(* ===== verification/UserKeysProps.v ===== *)
(** * What keys, events and short-lived tokens promise

    Events to devices are a queue per device: an abstract map from (user, device, count) to
    the text of an event.  One-time keys and login tokens are handed out once.

    * Users on concrete tables

    A user with one device, on which the theorems about devices, tokens, keys and events
    apply. *)

From S2P Require Import Prelude Bytes DbMap DbSer DbScan DbWindow Tables Short ShortProps AccountData Users StateCache.
From S2P Require Import StateCacheProps UserDevices UserDevicesProps UserKeys.

Local Open Scope Z_scope.

(** ** Events to devices *)

Abbreviation Events := (gmap (string * string * Z) bytes).

Definition device_window (w : string * string) : bytes := events_prefix w.1 w.2.
Definition device_valid (w : string * string) : Prop := utf8 w.1 ∧ utf8 w.2.
Local Abbreviation event_key := (row_key device_window).

Lemma device_window_inj w w' k k' :
  device_valid w → device_valid w' → device_window w ++ k = device_window w' ++ k' → w = w' ∧ k = k'.
Proof.
  destruct w as [u d], w' as [u' d']. unfold device_valid, device_window, events_prefix, pair_key. cbn [fst snd].
  intros [Hu%utf8_no_sep Hd%utf8_no_sep] [Hu'%utf8_no_sep Hd'%utf8_no_sep]. rewrite <- !(assoc_L (++)). cbn [app].
  intros E. apply split_at_sep in E as [<-%bytes_of_string_inj E]; [|done..]. cbn [app] in E.
  by apply split_at_sep in E as [<-%bytes_of_string_inj <-].
Qed.
Lemma serialize_event u d n :
  serialize None (VTuple [VStr (bytes_of_string u); VStr (bytes_of_string d); VU64 n]) = Ok (event_key (u, d) n).
Proof. unfold row_key, device_window, events_prefix, pair_key. cbn. by rewrite <- !(assoc_L (++)). Qed.
(* ===== verification/Threepid.v ===== *)
(** * Email addresses of users

    Models [src/service/threepid/]: [session.rs] (validation sessions and their tokens) and
    [mod.rs] (sending of validation mails, validation, and the tables that associate
    addresses with accounts).

    * Theorems on email addresses

    The sessions and the secrets that find them stay inverse of each other, so no operation
    panics; the two tables of addresses implement an injective map from accounts to
    addresses; and a token mailed to one address validates another. *)

From S2P Require Import Prelude Bytes DbMap DbSer DbScan Tables Short ShortProps.

Local Open Scope Z_scope.

(** ** Validation sessions *)

Record ValidationToken := mkValidationToken { otp : string; issued_at : Z }.
Inductive ValidationState :=
  | Pending (t : ValidationToken)
  | Validated.
Record ValidationSession := mkValidationSession {
  session_id : string;
  client_secret : string;
  email : string;
  validation_state : ValidationState;
}.

(** One hour, in nanoseconds. *)
Definition MAX_TOKEN_AGE : Z := 3600 * 10 ^ 9.
Definition token_is_valid (now : Z) (t : ValidationToken) : bool :=
  bool_decide (issued_at t ≤ now) && bool_decide (now - issued_at t < MAX_TOKEN_AGE).

Record ValidationSessions := mkValidationSessions {
  sessions : gmap string ValidationSession;
  client_secrets : gmap string string;
}.

(** The id is a random text. *)
Definition create_session_with_token (ss : ValidationSessions) (random_id email client_secret : string)
    (t : ValidationToken) : ValidationSessions * ValidationSession :=
  let session := mkValidationSession random_id client_secret email (Pending t) in
  (mkValidationSessions (<[random_id := session]> (sessions ss)) (<[client_secret := random_id]> (client_secrets ss)),
   session).
Definition get_session (ss : ValidationSessions) (session_id : string) : option ValidationSession :=
  sessions ss !! session_id.
Definition put_session (ss : ValidationSessions) (s : ValidationSession) (state : ValidationState) : ValidationSessions :=
  mkValidationSessions
    (<[session_id s := mkValidationSession (session_id s) (client_secret s) (email s) state]> (sessions ss))
    (client_secrets ss).

Inductive ThreepidError :=
  | LimitExceeded
  | NoSession
  | BadToken
  | NotValidated
  | ThreepidInUse
  | MailerError.

Definition get_session_by_client_secret (ss : ValidationSessions) (client_secret : string)
    : outcome ThreepidError (option ValidationSession) :=
  match client_secrets ss !! client_secret with
  | None => Ok None
  | Some id => s ← expect (sessions ss !! id); Ok (Some s)
  end.
Definition remove_session (ss : ValidationSessions) (session_id : string)
    : outcome ThreepidError (ValidationSessions * ValidationSession) :=
  session ← expect (sessions ss !! session_id);
  _ ← expect (client_secrets ss !! client_secret session);
  Ok (mkValidationSessions (delete session_id (sessions ss)) (delete (client_secret session) (client_secrets ss)), session).

Section threepid.
Context {DB : Type} `{Store DB}.
(** [trim().to_lowercase()] on Unicode, and the validity of an address. *)
Context (normalize_email : string → string) (is_address : string → bool).

(** Sessions, the last send attempt per (secret, address), and the two tables. *)
Record Threepid := mkThreepid {
  validation : ValidationSessions;
  send_attempts : gmap (string * string) Z;
  localpart_email : DB;
  email_localpart : DB;
}.
Implicit Types (t : Threepid).

Definition with_validation t (ss : ValidationSessions) : Threepid :=
  mkThreepid ss (send_attempts t) (localpart_email t) (email_localpart t).
Definition with_attempts t (a : gmap (string * string) Z) : Threepid :=
  mkThreepid (validation t) a (localpart_email t) (email_localpart t).
Definition with_tables t (le el : DB) : Threepid := mkThreepid (validation t) (send_attempts t) le el.

Record ValidationChallenge := mkChallenge { challenge_session : string; challenge_token : option string }.

(** [allowed] is the answer of the rate limiter for the address, [new_token] the token drawn
    (or the fixed one), [random_id] the id drawn for a new session. *)
Definition issue_validation_session t (email client_secret : string) (send_attempt : Z) (fixed allowed : bool)
    (random_id : string) (new_token : ValidationToken) : Threepid * outcome ThreepidError ValidationChallenge :=
  match get_session_by_client_secret (validation t) client_secret with
  | Ok (Some session) =>
      match validation_state session with
      | Validated => (t, Ok (mkChallenge (session_id session) None))
      | Pending _ =>
          if negb fixed && negb allowed then (t, Err LimitExceeded)
          else
            let key := (Threepid.client_secret session, Threepid.email session) in
            let last_send_attempt := default 0 (send_attempts t !! key) in
            if bool_decide (send_attempt ≤ last_send_attempt)
            then (with_attempts t (<[key := last_send_attempt]> (send_attempts t)), Ok (mkChallenge (session_id session) None))
            else
              let t := with_attempts t (<[key := send_attempt]> (send_attempts t)) in
              (with_validation t (put_session (validation t) session (Pending new_token)),
               Ok (mkChallenge (session_id session) (Some (otp new_token))))
      end
  | Ok None =>
      let '(ss, session) := create_session_with_token (validation t) random_id email client_secret new_token in
      (with_validation t ss, Ok (mkChallenge (session_id session) (Some (otp new_token))))
  | Err e => (t, Err e)
  | Panic => (t, Panic)
  end.

(** The mail that goes out is the third component: its recipient and the token in it;
    [mailer] is the answer of the mail server, if one is configured. *)
Definition send_validation_email t (recipient client_secret : string) (send_attempt : Z) (allowed mailer : bool)
    (random_id : string) (new_token : ValidationToken) : Threepid * outcome ThreepidError string * option (string * string) :=
  let '(t, challenge) := issue_validation_session t recipient client_secret send_attempt false allowed random_id new_token in
  match challenge with
  | Ok (mkChallenge session None) => (t, Ok session, None)
  | Ok (mkChallenge session (Some token)) =>
      if mailer then (t, Ok session, Some (recipient, token)) else (t, Err MailerError, None)
  | Err e => (t, Err e, None)
  | Panic => (t, Panic, None)
  end.

(** Review accounts have a fixed code and get no mail. *)
Definition play_review_code_for (play_review : option (list string * string)) (eq_ignore_ascii_case : string → string → bool)
    (email : string) : option string :=
  '(emails, code) ← play_review; if existsb (λ e, eq_ignore_ascii_case e email) emails then Some code else None.
Definition send_validation_code_email t (play_review_code : option string) (recipient client_secret : string)
    (send_attempt : Z) (allowed mailer : bool) (random_id random_otp : string) (now : Z)
    : Threepid * outcome ThreepidError string * option (string * string) :=
  let new_token := mkValidationToken (default random_otp play_review_code) now in
  let fixed := bool_decide (is_Some play_review_code) in
  let '(t, challenge) := issue_validation_session t recipient client_secret send_attempt fixed allowed random_id new_token in
  match challenge with
  | Ok (mkChallenge session None) => (t, Ok session, None)
  | Ok (mkChallenge session (Some token)) =>
      if fixed then (t, Ok session, None)
      else if mailer then (t, Ok session, Some (recipient, token)) else (t, Err MailerError, None)
  | Err e => (t, Err e, None)
  | Panic => (t, Panic, None)
  end.
(* ===== verification/SendingDemo.v ===== *)
(** * The sending system on concrete runs

    Witnesses of the theorems on the queues, and runs that show what is lost when the burst
    at start-up is off, and that ephemeral events are not retried. *)

From S2P Require Import Prelude Bytes PduId DbMap DbSer DbScan Short ShortProps Sending SendingProps SendingSystem.

Local Open Scope Z_scope.

Module SendingDemo.
Abbreviation DB := (gmap bytes bytes).
Definition config : SenderConfig := mkSenderConfig 60 86400 true 50.
Definition no_burst : SenderConfig := mkSenderConfig 60 86400 false 50.
Definition any (s : string) : bool := true.
Definition no_edus (d : SendingData (DB := DB)) (server : string) : option (list bytes * Z) := None.
Definition g0 : Globals DB := mkGlobals ∅ 0.

Definition remote : Destination := Federation "remote".
Definition event (n : Z) : SendingEvent := Pdu (RawNormal (u64_be 1 ++ u64_be n)).
Lemma remote_ok : dest_ok any any remote.
Proof. by split_and!. Qed.

(** Two events; the transaction with the first fails and is retried after a restart. *)
Definition run : list action :=
  [Queue [(event 1, remote)]; Receive 0; Queue [(event 2, remote)]; Receive 1; Respond 0 false 2; RestartWorker].
Lemma run_ok : Forall (action_ok any any) run.
Proof. repeat constructor; by apply remote_ok || by cbn. Qed.
Lemma keeps : keeps_all config.
Proof. split; [done|]. right. done. Qed.

Lemma no_event_lost_witness :
  ∃ s, acts any any config no_edus (started_system g0) run = Ok s ∧
    ∀ a e d, a ∈ run → (e, d) ∈ requested a →
      waiting any any s d e ∨ (d, e) ∈ delivered s ∨ ∃ a', a' ∈ run ∧ cleans a' d.
Proof. apply (no_event_lost any any config no_edus g0 run keeps); [done|exact run_ok|done]. Defined.

Definition outcome_system (o : outcome SendingError (System (DB := DB))) : System (DB := DB) :=
  match o with Ok s => s | _ => started_system g0 end.
Definition after : System (DB := DB) := outcome_system (acts any any config no_edus (started_system g0) run).
Lemma run_after : acts any any config no_edus (started_system g0) run = Ok after.
Proof.
  unfold after. assert (match acts any any config no_edus (started_system g0) run with Ok _ => true | _ => false end = true) as Hok
    by (vm_compute; reflexivity).
  by destruct (acts any any config no_edus (started_system g0) run).
Qed.

Lemma one_transaction_at_a_time_witness :
  in_flight remote (futures (worker after)) = (if is_running (statuses (worker after) !! remote) then 1%nat else 0%nat)
  ∧ ∀ t k v e, t ∈ futures (worker after) → map_get (servercurrentevent_data (data (worker after))) k = Some v →
      parse_servercurrentevent any any k v = Ok (t.1, e) → e ∈ t.2.
Proof. apply (one_transaction_at_a_time any any config no_edus g0 run after remote keeps); [done|exact run_ok|done|exact run_after]. Defined.

Lemma queue_drains_witness :
  ∃ s', settle any any config no_edus 2 after remote 3 = Ok s' ∧ statuses (worker s') !! remote = None
    ∧ raw_keys_prefix (servernameevent_data (data (worker s'))) (get_prefix remote) = []
    ∧ raw_keys_prefix (servercurrentevent_data (data (worker s'))) (get_prefix remote) = [].
Proof.
  apply (queue_drains any any config no_edus g0 run after remote 3 1 keeps);
    [done|exact run_ok|done|exact run_after|vm_compute; reflexivity|]. apply Nat.leb_le. vm_compute. reflexivity.
Defined.
Lemma queue_key_round_trip_witness :
  parse_servercurrentevent any any (request_key g0 (event 1) remote).1 (event_bytes (event 1)) = Ok (remote, event 1).
Proof. by apply (queue_key_round_trip any any g0 remote (event 1)). Defined.

(** Without the burst: the event in flight when the server stopped is deleted by the first
    success of a later one, although it was never sent. *)
Example unsent_event_deleted :
  let s := outcome_system (acts any any no_burst no_edus (started_system g0)
    [Queue [(event 1, remote)]; Receive 0; RestartWorker; Queue [(event 2, remote)]; Receive 1; Respond 0 true 2]) in
  delivered s = [(remote, event 2)]
  ∧ gmap_scan (servercurrentevent_data (data (worker s))) = [] ∧ gmap_scan (servernameevent_data (data (worker s))) = [].
Proof. by vm_compute. Qed.

(** An ephemeral event that goes along with a transaction is not stored: the retry after a
    failure is without it, and the count up to which such events were taken has moved on. *)
Example ephemeral_event_not_retried :
  let edus (d : SendingData (DB := DB)) (server : string) := Some ([bytes_of_string "edu"], 7) in
  let s := outcome_system (acts any any config edus (started_system g0)
    [Queue [(event 1, remote)]; Receive 0; Respond 0 false 1; FlushServers ["remote"]; Receive (10 ^ 18)]) in
  futures (worker s) = [(remote, [event 1])] ∧ get_latest_educount (data (worker s)) "remote" = 7.
Proof. by vm_compute. Qed.
End SendingDemo.
(** A clean-up never touches a transaction in progress; what it keeps is young enough and
    no more than the limit; and of the entries that are young enough it removes the oldest:
    none that is removed was created after one that is kept. *)
Theorem cleanup_entries_spec state now :
  let state' := cleanup_entries_locked config state now in
  let cutoff := default 0 (system_time (now - transaction_id_cache_max_age_secs config * 10 ^ 9)) in
  (∀ k c, state' !! k = Some (TxnActive c) ↔ state !! k = Some (TxnActive c))
  ∧ (∀ k c, state' !! k = Some (TxnCached c) → state !! k = Some (TxnCached c) ∧ cutoff < created c)
  ∧ (length (cached_entries state') ≤ transaction_id_cache_max_entries config)%nat
  ∧ ∀ k c k' c', state !! k = Some (TxnCached c) → cutoff < created c → state' !! k = None →
      state' !! k' = Some (TxnCached c') → created c ≤ created c'.
Proof.
  intros state' cutoff. split; [apply cleanup_active|].
  unfold state', cleanup_entries_locked. fold cutoff.
  set (st := filter (λ kv : TxnKey * TxnState, younger_than cutoff kv.2 = true) state).
  assert (Hst : ∀ k c, st !! k = Some (TxnCached c) ↔ state !! k = Some (TxnCached c) ∧ cutoff < created c).
  { intros k c. unfold st. rewrite map_lookup_filter_Some. cbn. by rewrite bool_decide_eq_true. }
  set (n := (length (cached_entries st) - transaction_id_cache_max_entries config)%nat).
  set (sorted := merge_sort older (cached_entries st)).
  assert (Hsorted : sorted ≡ₚ cached_entries st) by apply merge_sort_Permutation.
  case_bool_decide as Hlen.
  2:{ split; [intros k c; by apply Hst|]. split; [lia|]. intros k c k' c' Hk Hc Hnone. assert (st !! k = Some (TxnCached c)) by (by apply Hst). congruence. }
  assert (Hkept : ∀ k c, foldl (λ state e, delete e.1 state) st (take n sorted) !! k = Some (TxnCached c) →
    st !! k = Some (TxnCached c) ∧ (k, created c) ∈ drop n sorted).
  { intros k c [Hk Hn]%foldl_delete. split; [done|]. assert ((k, created c) ∈ sorted) as Hin.
    { rewrite Hsorted. apply elem_of_cached_entries. by exists c. }
    rewrite <- (take_drop n sorted) in Hin. apply elem_of_app in Hin as [Hin|?]; [|done].
    destruct Hn. apply list_elem_of_fmap. by exists (k, created c). }
  split; [intros k c [? _]%Hkept; by apply Hst|]. split.
  - transitivity (length (drop n sorted)).
    + rewrite <- (length_fmap fst (cached_entries _)), <- (length_fmap fst (drop n sorted)). apply submseteq_length, NoDup_submseteq; [apply cached_entries_NoDup|].
      intros k ([k' z] & -> & (c & Hc & <-)%elem_of_cached_entries)%list_elem_of_fmap. apply Hkept in Hc as [_ Hin].
      apply list_elem_of_fmap. by exists (k', created c).
    + rewrite length_drop, Hsorted. lia.
  - intros k c k' c' Hk Hc Hnone Hk'. assert (st !! k = Some (TxnCached c)) as Hs by (by apply Hst).
    apply Hkept in Hk' as [_ Hin']. apply (sorted_split (cached_entries st) n (k, created c) (k', created c')); [|exact Hin'].
    destruct (decide (k ∈ (take n sorted).*1)) as [([k2 z] & -> & Hin)%list_elem_of_fmap|Hn].
    + assert ((k2, z) ∈ cached_entries st) as (c2 & Hc2 & <-)%elem_of_cached_entries.
      { rewrite <- Hsorted, <- (take_drop n sorted). set_solver. }
      cbn in Hs. rewrite Hs in Hc2. by injection Hc2 as <-.
    + by rewrite foldl_delete_other, Hs in Hnone.
Qed.

(** *** Runs *)

Inductive txn_action :=
  | TxnStart (key : TxnKey) (channel : nat)
  | TxnFinish (key : TxnKey) (response : string) (now : Z) (raced : bool)
  | TxnRemove (key : TxnKey)
  | TxnClear.
Definition txn_act t (a : txn_action) : Transactions :=
  match a with
  | TxnStart key channel => (get_or_start_federation_txn config t key channel).1
  | TxnFinish key response now raced => finish_federation_txn config t key response now raced
  | TxnRemove key => remove_federation_txn t key
  | TxnClear => clear_cache t
  end.

(** Whatever transactions start, finish, fail and are cleaned up, no server has two in
    progress, and no more are in progress than the configuration allows. *)
Theorem federation_txn_invariant (l : list txn_action) :
  txns_ok (federation_txn_state (foldl txn_act (mkTransactions ∅ 0) l)).
Proof.
  assert (∀ t, txns_ok (federation_txn_state t) → txns_ok (federation_txn_state (foldl txn_act t l))) as Hl.
  { induction l as [|a l IH]; intros t Ht; [done|]. cbn. apply IH. destruct a as [key ch|key resp now raced|key|]; cbn.
    - pose proof (txn_start_ok t key ch) as Hs. destruct (get_or_start_federation_txn config t key ch) as [t' r]. by apply Hs.
    - unfold finish_federation_txn, should_try_cleanup.
      assert (txns_ok (<[key := TxnCached (mkCached resp now)]> (federation_txn_state t))) as Hi.
      { eapply txns_ok_mono; [|exact Ht]. intros k c [[_ [=]]|[_ ?]]%lookup_insert_Some. done. }
      assert (txns_ok (cleanup_entries_locked config (<[key := TxnCached (mkCached resp now)]> (federation_txn_state t)) now)).
      { eapply txns_ok_mono; [|exact Hi]. intros k c. by apply cleanup_sub. }
      case_bool_decide; [destruct raced|]; done.
    - eapply txns_ok_mono; [|exact Ht]. by intros k c [_ ?]%lookup_delete_Some.
    - eapply txns_ok_mono; [|exact Ht]. by intros k c [? _]%map_lookup_filter_Some. }
  apply Hl. split; cbn; [intros ?????; by rewrite lookup_empty|]. unfold active_count. rewrite map_to_list_empty. cbn. lia.
Qed.
End federation_props.

Module TransactionsDemo.
Lemma client_txn_found_witness :
  get_client_txn (add_client_txnid (∅ : gmap bytes bytes) "@a:b" None "t1" [x01]) "@a:b" None "t1"
  = if bool_decide ("@a:b" = "@a:b" ∧ default "" None = default "" (None : option string) ∧ "t1" = "t1") then Ok (Some [x01])
    else get_client_txn (∅ : gmap bytes bytes) "@a:b" None "t1".
Proof. apply client_txn_found; vm_compute; reflexivity. Defined.
End TransactionsDemo.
○ ○ ○ ○ ○ ○ ○
* _Exercise aim_: Over the whole listing above, give the number of lines in which "more" occurs, and no other words.

* _Answer below_: 2